3yo: *thinking* No…just a big kid.
My life hack? If you buy a Rubik’s cube and never touch it they’ll never know you can’t solve it.
“Where’s the pizza?”
“What pizza?”
“Sicilian, extra cheese.”
“Haven’t seen it.”
“The app says it was delivered.”
“Look, I don’t know what to tell you.”
Witches’ brews are full of newtrients.
[Witness Protection Program]
So the more ordinary, mundane your new name is, the easier it’ll be to blend into your new-
BUBBLENUTS McFUNKY!
I saved a ton money on a security system by hanging a picture of my paycheck on the front door.
ME: I need you to look at my balls, doc *removes pants*
DR: Ok what seems to be the problem?
ME: *swivels hips sensually* Nuthin
great news: all my boxes arrived
terrible news: all my boxes arrived
I don’t know who needs to hear this but by September you should already have your letter to Santa drafted.

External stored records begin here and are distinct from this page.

(** * mp3_combiner: a shallow embedding of [mp3_combiner.py]

    The script lists the MP3 files of a folder, lets the user reorder them
    with a raw-mode keyboard loop, and concatenates them with three seconds
    of silence between tracks.  The embedding follows the script top to
    bottom: the file lister, the list editor driven by the keyboard loop,
    the combine pass, and the [try]/[finally] that restores the terminal. *)

From Stdlib Require Import ZArith NArith Ascii String Lia.
From stdpp Require Import base tactics option list numbers strings sorting sets.

Local Open Scope Z_scope.

(** ** Python strings

    File names and key presses are Python [str] values.  They are modelled as
    strings of 8-bit characters; [lower] folds the ASCII capitals, which is
    all that a comparison with the ASCII suffix [.mp3] can observe. *)

Definition lower_char (c : ascii) : ascii :=
  let n := N_of_ascii c in
  if ((65 <=? n) && (n <=? 90))%N then ascii_of_N (n + 32) else c.

Fixpoint lower (s : string) : string :=
  match s with
  | EmptyString => EmptyString
  | String c s' => String (lower_char c) (lower s')
  end.

(** [s.endswith(suffix)] *)
Definition endswith (s suffix : string) : bool :=
  let n := String.length s in
  let m := String.length suffix in
  (m <=? n)%nat && String.eqb (substring (n - m) m s) suffix.

(** ** FileLister: [list_mp3_files] (lines 21-40)

    [all_items] is the result of [os.listdir(folder_path)].  [sorted] on a
    list of [str] orders them lexicographically by character code, which is
    [String.le] (see [string_le_cons]); it is modelled by stdpp's merge sort,
    and any sort gives the same list (see [sorted_unique]). *)

Definition is_mp3 (file : string) : bool := endswith (lower file) ".mp3".

Definition sorted (l : list string) : list string := merge_sort String.le l.

Definition list_mp3_files (all_items : list string) : list string :=
  let mp3_files := filter (λ file, is_mp3 file = true) all_items in
  let sorted_mp3_files := sorted mp3_files in
  sorted_mp3_files.

(** ** Python lists

    [mp3_files] is a Python list indexed by integers: an index [i] with
    [0 <= i < len] names position [i], one with [-len <= i < 0] names position
    [len + i], and any other raises [IndexError] (here [None]). *)

Definition len {A} (l : list A) : Z := Z.of_nat (length l).

Definition py_index {A} (l : list A) (i : Z) : option nat :=
  if (0 <=? i) && (i <? len l) then Some (Z.to_nat i)
  else if (- len l <=? i) && (i <? 0) then Some (Z.to_nat (len l + i))
  else None.

Definition getitem {A} (l : list A) (i : Z) : option A :=
  k ← py_index l i; l !! k.

Definition setitem {A} (l : list A) (i : Z) (x : A) : option (list A) :=
  k ← py_index l i; Some (<[k:=x]> l).

(** [l[i], l[j] = l[j], l[i]]: the right-hand side is read first, then the
    two targets are assigned from left to right. *)
Definition swap_items {A} (l : list A) (i j : Z) : option (list A) :=
  x ← getitem l j;
  y ← getitem l i;
  l1 ← setitem l i x;
  setitem l1 j y.
Module Issue.
Record t : Type := mk
  { severity : Severity.t;
    type : IssueType;
    message : string;
    file : string;
    line : option nat;
    suggestion : option string }.
End Issue.

Module TaskVerification.
Record t : Type := mk
  { taskId : string;
    file : string;
    status : Status.t;
    issues : list Issue.t;
    matchPercentage : Q }.
End TaskVerification.

Module VerificationSummary.
Record t : Type := mk
  { totalTasks : nat;
    tasksCompleted : nat;
    tasksPartial : nat;
    tasksMissing : nat;
    criticalIssues : nat;
    warnings : nat }.
End VerificationSummary.

Module VerificationResult.
Record t : Type := mk
  { planId : string;
    phaseId : option string;
    timestamp : nat;
    overallStatus : Status.t;
    taskResults : list TaskVerification.t;
    summary : VerificationSummary.t;
    recommendations : list string }.
End VerificationResult.

(* ===================================================================== *)
(** ** The planner ([src/core/planner.ts]) *)
(* ===================================================================== *)

Module Planner.
Import Regex.

Definition isChar (a c : ascii) : bool := Ascii.eqb c a.

(** [/^#\s+(.+)$/m] *)
Definition titlePattern : regex :=
  seqs [Bol; Lit "#"; plus space; Group (plus Dot); Eol].
Definition titleFlags : flags := mkFlags false true false.

(** [/##\s+(?:Phase\s+\d+[:\s]+)?(.+?)(?=##\s+|$)/gs] *)
Definition phasePattern : regex :=
  seqs [ str "##"; plus space;
         opt (seqs [ str "Phase"; plus space; plus digit;
                     plus (Class false (fun c => isChar ":" c || Js.isSpace c)) ]);
         Group (lazyPlus Dot);
         Look (Alt (Seq (str "##") (plus space)) Eol) ].
Definition phaseFlags : flags := mkFlags false false true.
(** X4: the size of a fallback label follows the magnitude of the code:
    10 characters below 10, 11 characters below 100, 12 characters from
    100 on. *)
Theorem fallback_length_by_magnitude (σ : gmap positive Z) r code :
  σ !! r = Some code →
  is_uint8 code →
  ¬ recognized code →
  ∃ text, returned (bt_transport_text r) σ = Some text
          ∧ String.length text
            = if code <? 10 then 10%nat
              else if code <? 100 then 11%nat else 12%nat.
Proof.
  intros Hr Hrange Hunk.
  exists (("UNKNOWN[" +:+ to_string code) +:+ "]"). split.
  { unfold returned. by rewrite (bt_transport_text_default σ r code). }
  rewrite length_fallback. unfold is_uint8, UINT8_MAX, to_string in *.
  destruct (Z.ltb_spec code 0); [lia|].
  destruct (Z.ltb_spec code 10); [|destruct (Z.ltb_spec code 100)].
  - rewrite (length_to_chars_10_exact _ 0) by (unfold INT_DIGITS10; lia).
    done.
  - rewrite (length_to_chars_10_exact _ 1)
      by (unfold INT_DIGITS10; simpl; lia).
    done.
  - rewrite (length_to_chars_10_exact _ 2)
      by (unfold INT_DIGITS10; simpl; lia).
    done.
Qed.

Lemma fallback_length_by_magnitude_witness :
  ({[1%positive := 99]} : gmap positive Z) !! 1%positive = Some 99
  ∧ is_uint8 99
  ∧ ¬ recognized 99
  ∧ ∃ text, returned (bt_transport_text 1%positive) {[1%positive := 99]}
            = Some text
            ∧ String.length text
              = if 99 <? 10 then 10%nat
                else if 99 <? 100 then 11%nat else 12%nat.
Proof.
  assert (H1 : ({[1%positive := 99]} : gmap positive Z) !! 1%positive
               = Some 99) by reflexivity.
  assert (H2 : is_uint8 99) by (unfold is_uint8, UINT8_MAX; lia).
  assert (H3 : ¬ recognized 99) by (unfold recognized; lia).
  exact (conj H1 (conj H2 (conj H3
           (fallback_length_by_magnitude _ _ _ H1 H2 H3)))).
Defined.
(** C4, amended: from a state in which every role is stored under its own
    id and no role has more assignments than its [maxConcurrent], every
    sequence of [removeRole], [assignRole] and [unassignRole] leads to a
    state in which, for every defined role [r] with [maxConcurrent = k], at
    most [k] assignments have a role with id [r.roleId]; [defineRole] and
    [importState] are not among the operations.  [assignRole] returns null
    exactly when the role is missing, or it has a quota, the agent does not
    already hold the role, and the number of holders has reached the quota;
    then nothing changes.  On success the assignment carries the role and it
    replaces whatever was stored for the agent instance. *)
Theorem quota_kept_by_checked_operations (st : State) (ops : list Op)
    (ag : Protocol.Identity.MultiAgentIdentity) (rid by_ : string) (now : Z) :
  keys_ok st → quota_ok st →
  forallb (λ op, negb (unchecked op)) ops = true →
  (∀ rid' r k, roles (run ops st) !! rid' = Some r →
               maxConcurrent r = Some k →
               countAgentsWithRole (roleId r) (run ops st) ≤ k)
  ∧ ((assignRole ag rid by_ now st).1 = None ↔
     roles st !! rid = None
     ∨ ∃ r k, roles st !! rid = Some r ∧ maxConcurrent r = Some k
              ∧ alreadyHasRole (Protocol.Identity.agentInstanceId ag) rid st
                = false
              ∧ k ≤ countAgentsWithRole rid st)
  ∧ ((assignRole ag rid by_ now st).1 = None →
     (assignRole ag rid by_ now st).2 = st)
  ∧ (∀ a, (assignRole ag rid by_ now st).1 = Some a →
          roles st !! rid = Some (role a)
          ∧ agentInstanceId a = Protocol.Identity.agentInstanceId ag
          ∧ assignments (assignRole ag rid by_ now st).2
            = <[Protocol.Identity.agentInstanceId ag := a]> (assignments st)
          ∧ getAssignment (Protocol.Identity.agentInstanceId ag)
              (assignRole ag rid by_ now st).2 = Some a).
Proof.
  intros Hk Hq Hops. split_and!.
  - destruct (run_checked_inv ops st Hops Hk Hq) as [_ Hq'].
    intros rid' r k Hr Hm. specialize (Hq' rid' r Hr). simpl in Hq'.
    by rewrite Hm in Hq'.
  - apply assignRole_None.
  - apply assignRole_None_state.
  - intros a Ha.
    destruct (assignRole_Some _ _ _ _ _ _ Ha) as (r & Hr & Hrec & _ & Hasg).
    unfold getAssignment. rewrite Hasg, lookup_insert_eq.
    by rewrite Hrec.
Qed.

Lemma quota_kept_by_checked_operations_witness :
  keys_ok new ∧ quota_ok new
  ∧ forallb (λ op, negb (unchecked op)) monitor_shift = true
  ∧ ∀ rid' r k, roles (run monitor_shift new) !! rid' = Some r →
                maxConcurrent r = Some k →
                countAgentsWithRole (roleId r) (run monitor_shift new) ≤ k.
Proof.
  split_and!; [exact new_keys_ok|exact new_quota_ok|reflexivity|].
  exact (proj1 (quota_kept_by_checked_operations new monitor_shift
                  (agent "a1") "monitor" "admin" 0
                  new_keys_ok new_quota_ok eq_refl)).
Defined.
(** X23: A button pressed by an admin touches neither the watcher nor the users.
    The five requests for an input make the handler await exactly that
    input, and only once the prompt is out: when the answer to the query or
    the prompt fails, nothing is awaited that was not before. The other
    buttons await nothing. *)
Theorem button_handler_requests cl q s :
  is_admin (users s) (from_user q) = true ->
  let r := button_handler cl q s in
  watcher r.2 = watcher s /\ users r.2 = users s
  /\ user_data r.2
     = match r.1 with
       | Return _ =>
           if decide (data q ∈ awaited_inputs)
           then <[from_user q := data q]> (user_data s)
           else user_data s
       | Raise _ => user_data s
       end.
Proof.
  intros Ha. cbv zeta. unfold button_handler, hbind, list_coins, api.
  destruct (telegram cl (length (api_calls s)) Answer) as [e|]; [done|].
  cbn [users]. rewrite Ha. cbn [negb api_calls].
  assert (Hin : forall b, b ∈ awaited_inputs -> data q = b ->
            (if decide (data q ∈ awaited_inputs)
             then <[from_user q := data q]> (user_data s) else user_data s)
            = <[from_user q := b]> (user_data s)).
  { intros b Hb Hd. rewrite decide_True; by rewrite Hd. }
  assert (Hout : data q ∉ awaited_inputs ->
            (if decide (data q ∈ awaited_inputs)
             then <[from_user q := data q]> (user_data s) else user_data s)
            = user_data s).
  { intros Hd. by rewrite decide_False. }
  assert (Hmembers : forall b, b ∈ awaited_inputs <->
            b = "add_coin" \/ b = "remove_coin" \/ b = "set_run_threshold"
            \/ b = "set_run_periods" \/ b = "broadcast").
  { intros b. unfold awaited_inputs. rewrite !elem_of_cons, elem_of_nil.
    tauto. }
  destruct (decide (data q = "add_coin")) as [Hd|Hn1].
  { destruct (telegram cl _ _); cbn; [done|].
    rewrite (Hin "add_coin"); [done| |done]. apply Hmembers. tauto. }
  destruct (decide (data q = "remove_coin")) as [Hd|Hn2].
  { destruct (telegram cl _ _); cbn; [done|].
    rewrite (Hin "remove_coin"); [done| |done]. apply Hmembers. tauto. }
  destruct (decide (data q = "list_coins")) as [Hd|Hn3].
  { rewrite Hout by (rewrite Hmembers, Hd; intros [|[|[|[|]]]]; done).
    by destruct (telegram cl _ _). }
  destruct (decide (data q = "config_run")) as [Hd|Hn4].
  { rewrite Hout by (rewrite Hmembers, Hd; intros [|[|[|[|]]]]; done).
    by destruct (telegram cl _ _). }
  destruct (decide (data q = "set_run_threshold")) as [Hd|Hn5].
  { destruct (telegram cl _ _); cbn; [done|].
    rewrite (Hin "set_run_threshold"); [done| |done]. apply Hmembers. tauto. }
  destruct (decide (data q = "set_run_periods")) as [Hd|Hn6].
  { destruct (telegram cl _ _); cbn; [done|].
    rewrite (Hin "set_run_periods"); [done| |done]. apply Hmembers. tauto. }
  destruct (decide (data q = "main_menu")) as [Hd|Hn7].
  { rewrite Hout by (rewrite Hmembers, Hd; intros [|[|[|[|]]]]; done).
    by destruct (telegram cl _ _). }
  destruct (decide (data q = "broadcast")) as [Hd|Hn8].
  { destruct (telegram cl _ _); cbn; [done|].
    rewrite (Hin "broadcast"); [done| |done]. apply Hmembers. tauto. }
  cbn. rewrite Hout; [done|]. rewrite Hmembers. tauto.
Qed.

Lemma button_handler_requests_witness :
  is_admin (users (office ∅))
    (from_user {| from_user := "1"; data := "remove_coin" |}) = true
  /\ user_data
       (button_handler desk {| from_user := "1"; data := "remove_coin" |}
          (office ∅)).2
     = {[ "1" := "remove_coin" ]}
  /\ user_data
       (button_handler shaky_desk {| from_user := "1"; data := "remove_coin" |}
          (office ∅)).2
     = ∅.
Proof.
  assert (Ha : is_admin (users (office ∅))
                 (from_user {| from_user := "1"; data := "remove_coin" |})
               = true) by (vm_compute; reflexivity).
  split; [exact Ha|]. split.
  - destruct (button_handler_requests desk
                {| from_user := "1"; data := "remove_coin" |} (office ∅) Ha)
      as (_ & _ & Hd).
    rewrite Hd. vm_compute. reflexivity.
  - vm_compute. reflexivity.
Defined.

8 yo, singing quietly to himself “dancing queen, young and sweet, only seven teeth”
News:”a black bear hovered over a convenience store in central Florida for more than seven hours…”
They have hover bears?
jealous again
You have $5 to build your city. Do you build it on:
– swampland $1000
– arable prairie $22000
– beachfront $33500
– rock $2
– roll $3
– rolling meadows $9500
[meeting at amc network]
“Okay so how can we make everyone in Walking Dead look like they smell even worse this season?”